D1 is SQLite. There are no stored procedures, no advanced query planner, no PostGIS. But the access pattern fits SQLite well: the build pipeline writes docset metadata, and users only read it. No concurrent writes and no complex transactions mean Postgres would be overkill.

Service bindings only work on Cloudflare. Moving to AWS would require rewriting the data access layer. We accept this tradeoff because the operational simplicity is worth it.

Cloudflare's developer tools are younger than AWS's. Wrangler occasionally surprises us. D1 migrations require manual SQL files. The ecosystem improves monthly, but gaps remain.

Secrets management is still maturing. Cloudflare Secrets is in beta. We use Doppler to manage secrets and sync them to Workers through a deployment script. When Secrets reaches general availability, we will consolidate.

The gains justify the costs. Workers have no cold starts, so every request responds quickly. Service bindings eliminate network hops between services. Edge execution provides consistent latency worldwide. A single bill simplifies vendor management.

Deployment

Deploying the API takes one command: wrangler deploy. The wrangler.toml file declares every binding, route, and compatibility flag. Cloudflare provisions resources automatically.

Secrets sync from Doppler before each deployment. A justfile recipe filters and transforms environment variables, then pipes them to wrangler secret bulk. The API picks up new secrets on the next deploy.

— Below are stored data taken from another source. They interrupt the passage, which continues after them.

(* Lines 30-36 on the store; [status] is the reference the state cell holds
   ([None] for null), the result the reference [nextPending] holds. *)
Definition nextPending `{Host} (status : option loc) (h : gmap loc object)
  : option (option loc * gmap loc object) :=
  match status with
  | None => Some (None, h)
  | Some s =>
      '(_, _, items) ← get_status h s;
      match items with
      | None => Some (None, h)
      | Some a =>
          '(pending, h1) ← Array_filter SeniorView.not_taken a h;
          es ← get_array h1 pending;
          if decide (length es = 0%nat) then Some (None, h1)
          else
            '(sorted, h2) ← Array_sort SeniorView.by_scheduled_time pending h1;
            es' ← get_array h2 sorted;
            Some (head es', h2)
      end
  end.

(* The value a status reference stands for. *)
Definition load_status (h : gmap loc object) (s : loc) : option DailyStatus.t :=
  '(t, n, items) ← get_status h s;
  match items with
  | None => Some (DailyStatus.mk t n None)
  | Some a =>
      eds ← get_elems h a;
      Some (DailyStatus.mk t n (Some (snd <$> eds)))
  end.

End Store.

(** ** A concrete host and backend, to run the definitions

    [Date_getTime] of this host reads the UTC form [YYYY-MM-DDTHH:mm:ssZ]
    of the ECMAScript date-time format and nothing else; on the other
    strings it answers NaN, which is a choice of this instance and no
    statement about a browser. *)

Module Demo.

Definition digit (a : ascii) : option Z :=
  let n := Z.of_nat (nat_of_ascii a) in
  if decide (48 ≤ n ≤ 57) then Some (n - 48) else None.

Fixpoint digits (acc : Z) (s : string) : option Z :=
  match s with
  | String.EmptyString => Some acc
  | String.String a s' => d ← digit a; digits (10 * acc + d) s'
  end.

Definition field (start len : nat) (s : string) : option Z :=
  digits 0 (String.substring start len s).

Definition is_leap (y : Z) : bool :=
  bool_decide (y mod 4 = 0 ∧ (y mod 100 ≠ 0 ∨ y mod 400 = 0)).

Definition days_in_month (y m : Z) : Z :=
  if decide (m = 2) then (if is_leap y then 29 else 28)
  else if decide (m = 4 ∨ m = 6 ∨ m = 9 ∨ m = 11) then 30
  else 31.

(* Days from 1970-01-01 to the civil date. *)
Definition days_from_civil (y m d : Z) : Z :=
  let y' := if decide (m ≤ 2) then y - 1 else y in
  let era := y' / 400 in
  let yoe := y' - era * 400 in
  let doy := (153 * (if decide (m ≤ 2) then m + 9 else m - 3) + 2) / 5 + d - 1 in
  let doe := yoe * 365 + yoe / 4 - yoe / 100 + doy in
  era * 146097 + doe - 719468.

Definition separators_ok (s : string) : bool :=
  bool_decide (String.length s = 20%nat
               ∧ String.substring 4 1 s = "-" ∧ String.substring 7 1 s = "-"
               ∧ String.substring 10 1 s = "T" ∧ String.substring 13 1 s = ":"
               ∧ String.substring 16 1 s = ":" ∧ String.substring 19 1 s = "Z").

Definition getTime (s : string) : option Z :=
  if separators_ok s then
    y ← field 0 4 s; m ← field 5 2 s; d ← field 8 2 s;
    hh ← field 11 2 s; mm ← field 14 2 s; ss ← field 17 2 s;
    if decide (1 ≤ m ≤ 12 ∧ 1 ≤ d ≤ days_in_month y m
               ∧ hh ≤ 23 ∧ mm ≤ 59 ∧ ss ≤ 59)
    then Some ((((days_from_civil y m d * 24 + hh) * 60 + mm) * 60 + ss) * 1000)
    else None
  else None.

(* No URL is configured; identifiers are made of unreserved characters, which
   [encodeURIComponent] leaves as they are; the locale formats are stand-ins
   (the text as it is, and its time-of-day part). *)
#[local] Instance host : Host := {|
  VITE_BACKEND_URL := None;
  encodeURIComponent := id;
  Date_getTime := getTime;
  Date_toLocaleString := id;
  Date_toLocaleTimeString := String.substring 11 8;
  today := "1/1/2024"
|}.

(* The example scenario of the spec. *)
Definition dose_A := DoseItem.mk "A" "2024-01-01T08:00:00Z" "taken".
Definition dose_B := DoseItem.mk "B" "2024-01-01T20:00:00Z" "pending".
Definition dose_C := DoseItem.mk "C" "2024-01-01T12:00:00Z" "pending".

Definition scenario : DailyStatus.t :=
  DailyStatus.mk (Some 1) (Some 3) (Some [dose_A; dose_B; dose_C]).

Definition all_taken : DailyStatus.t :=
  DailyStatus.mk (Some 1) (Some 1) (Some [dose_A]).

(* A backend that accepts every request and always sends [d]. *)
Definition serving (d : DailyStatus.t) : Network := {|
  senior_today := λ _ _, Resolved {| ok := true; Response_json := inr d |};
  senior_confirm := λ _ _, Resolved {| ok := true; Response_json := inr () |};
  caregiver_dashboard := λ _ _,
    Resolved {| ok := true; Response_json := inr (Dashboard.mk [] [] []) |}
|}.

(* A backend that answers every request with a status outside 2xx. *)
Definition refusing : Network := {|
  senior_today := λ _ _,
    Resolved {| ok := false; Response_json := inl {| message := "" |} |};
  senior_confirm := λ _ _,
    Resolved {| ok := false; Response_json := inl {| message := "" |} |};
  caregiver_dashboard := λ _ _,
    Resolved {| ok := false; Response_json := inl {| message := "" |} |}
|}.

(* A host that cannot be reached: every [fetch] rejects with [m]. *)
Definition unreachable (m : string) : Network := {|
  senior_today := λ _ _, Rejected {| message := m |};
  senior_confirm := λ _ _, Rejected {| message := m |};
  caregiver_dashboard := λ _ _, Rejected {| message := m |}
|}.

(* A backend whose 2xx answers carry a body that is not JSON. *)
Definition garbling (m : string) : Network := {|
  senior_today := λ _ _,
    Resolved {| ok := true; Response_json := inl {| message := m |} |};
  senior_confirm := λ _ _,
    Resolved {| ok := true; Response_json := inl {| message := m |} |};
  caregiver_dashboard := λ _ _,
    Resolved {| ok := true; Response_json := inl {| message := m |} |}
|}.

Definition showing (d : option DailyStatus.t) : SeniorView.state :=
  {| SeniorView.userId := "demo-patient"; SeniorView.status := d;
     SeniorView.loading := false; SeniorView.error := "" |}.

Definition world {S} (s : S) : World S := {| view := s; trace := [] |}.

(* The example scenario in a store: the status at 1, its array at 2, the
   items A, B, C at 3, 4, 5. *)
Definition store : gmap Store.loc Store.object :=
  <[1%positive := Store.Status (Some 1) (Some 3) (Some 2%positive)]>
  (<[2%positive := Store.Array [3; 4; 5]%positive]>
  (<[3%positive := Store.Item dose_A]>
  (<[4%positive := Store.Item dose_B]>
  (<[5%positive := Store.Item dose_C]> ∅)))).

End Demo.

(** ** Vocabulary of the statements *)

(* The element [Array_sort] leaves at index 0: the scan from the right that
   keeps the left element unless it compares greater. *)
Definition front {A} (comparefn : A → A → option Z) (l : list A) : option A :=
  foldr (λ x acc,
           match acc with
           | None => Some x
           | Some y => if decide (SortCompare comparefn x y ≤ 0) then Some x
                       else Some y
           end) None l.

(* [new Date(i.scheduled_time)] is a valid date. *)
Definition valid_time `{Host} (i : DoseItem.t) : Prop :=
  is_Some (Date_getTime (DoseItem.scheduled_time i)).

(* The time value of an item, 0 standing in where there is none. *)
Definition time_of `{Host} (i : DoseItem.t) : Z :=
  default 0 (Date_getTime (DoseItem.scheduled_time i)).

Definition after {S A} (m : M S A) (w : World S) : World S := (m w).2.

(* How a GET of this module ends: the parsed body, or the exception that
   reaches the [catch] ([failed] is the text thrown on a status outside
   2xx). *)
Definition fetch_outcome {A} (failed : string) (s : settled A) : Error + A :=
  match s with
  | Rejected e => inl e
  | Resolved res =>
      if ok res then Response_json res else inl {| message := failed |}
  end.

(* The same for the POST, whose body is never read. *)
Definition post_outcome {A} (failed : string) (s : settled A) : option Error :=
  match s with
  | Rejected e => Some e
  | Resolved res => if ok res then None else Some {| message := failed |}
  end.

Definition today_request `{Host} (userId : string) : request :=
  {| url := API_BASE +:+ "/api/senior/today?user_id="
              +:+ encodeURIComponent userId;
     method := GET; headers := []; body := None |}.

Definition confirm_request `{Host} (userId medication_id scheduled_time : string)
  : request :=
  {| url := API_BASE +:+ "/api/senior/confirm";
     method := POST;
     headers := [("Content-Type", "application/json")];
     body := Some (JSON_stringify
               [("user_id", JString userId);
                ("medication_id", JString medication_id);
                ("scheduled_time_iso", JString scheduled_time)]) |}.

Definition dashboard_request `{Host} (patientId : string) : request :=
  {| url := API_BASE +:+ "/api/caregiver/dashboard?patient_id="
              +:+ encodeURIComponent patientId;
     method := GET; headers := []; body := None |}.

(* The view of [SeniorView] with the identifier of [s] and the three other
   cells as given; the same for [CaregiverView]. *)
Definition senior (s : SeniorView.state) (status : option DailyStatus.t)
  (loading : bool) (error : string) : SeniorView.state :=
  {| SeniorView.userId := SeniorView.userId s; SeniorView.status := status;
     SeniorView.loading := loading; SeniorView.error := error |}.

Definition caregiver (s : CaregiverView.state) (data : option Dashboard.t)
  (loading : bool) (error : string) : CaregiverView.state :=
  {| CaregiverView.patientId := CaregiverView.patientId s;
     CaregiverView.data := data;
     CaregiverView.loading := loading; CaregiverView.error := error |}.

(* The state and trace [fetchStatus] leaves, from the answer it gets. *)
Definition fetchStatus_end `{Host} (net : Network) (c : SeniorView.state)
  (w : World SeniorView.state) : World SeniorView.state :=
  let started := trace w ++ [SetLoading true; SetError ""] in
  let req := today_request (SeniorView.userId c) in
  match fetch_outcome "Failed to fetch status" (senior_today net started req) with
  | inr d =>
      {| view := senior (view w) (Some d) false "";
         trace := started ++ [Fetch req; SetStatus d; SetLoading false] |}
  | inl e =>
      {| view := senior (view w) (SeniorView.status (view w)) false (message e);
         trace := started ++ [Fetch req; SetError (message e); SetLoading false] |}
  end.

(* The same for [handleConfirm] when a dose is pending. *)
Definition handleConfirm_end `{Host} (net : Network) (c : SeniorView.state)
  (np : DoseItem.t) (w : World SeniorView.state) : World SeniorView.state :=
  let started := trace w ++ [SetLoading true; SetError ""] in
  let req := confirm_request (SeniorView.userId c) (DoseItem.medication_id np)
               (DoseItem.scheduled_time np) in
  match post_outcome "Failed to confirm dose" (senior_confirm net started req) with
  | Some e =>
      {| view := senior (view w) (SeniorView.status (view w)) false (message e);
         trace := started ++ [Fetch req; SetError (message e); SetLoading false] |}
  | None =>
      let reloaded :=
        fetchStatus_end net c
          {| view := senior (view w) (SeniorView.status (view w)) true "";
             trace := started ++ [Fetch req] |} in
      {| view := senior (view reloaded) (SeniorView.status (view reloaded)) false
                   (SeniorView.error (view reloaded));
         trace := trace reloaded ++ [SetLoading false] |}
  end.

D1 migrations run separately. Each migration is a numbered SQL file executed in order against the remote database.

The marketing site deploys through Cloudflare Pages. Pushing to main triggers a build of the Nuxt static site and deploys it to the edge. Pull requests generate preview deployments automatically.

What This Enables

DocNative ships documentation for MDN, Python, React, Swift, TypeScript, and Go. The API serves manifest requests, generates presigned download URLs, and handles semantic search. Rate limiting prevents abuse. Subscription verification gates premium features.

Everything runs on Cloudflare. One account manages domains, DNS, compute, storage, databases, vector search, and static hosting. The marketing site serves from the same edge network as the API. Documentation downloads stream from R2 buckets in the same account.

When you read the Array.prototype.map documentation offline or search through SwiftUI references on the subway, the content comes from a bundle that downloaded once and works forever. Behind that experience, nine Cloudflare services coordinate to keep everything fast and reliable. The phone never waits for a cold start. The API never routes through a distant region. The download never proxies through a Worker.

The infrastructure stays out of the way.

Coming Soon

We're excited to announce that in the coming weeks, we'll be shipping offline documentation for all Cloudflare services—including Workers, D1, R2, Vectorize, Workers AI, Durable Objects, KV, and Pages. Read Cloudflare's developer docs offline, anywhere.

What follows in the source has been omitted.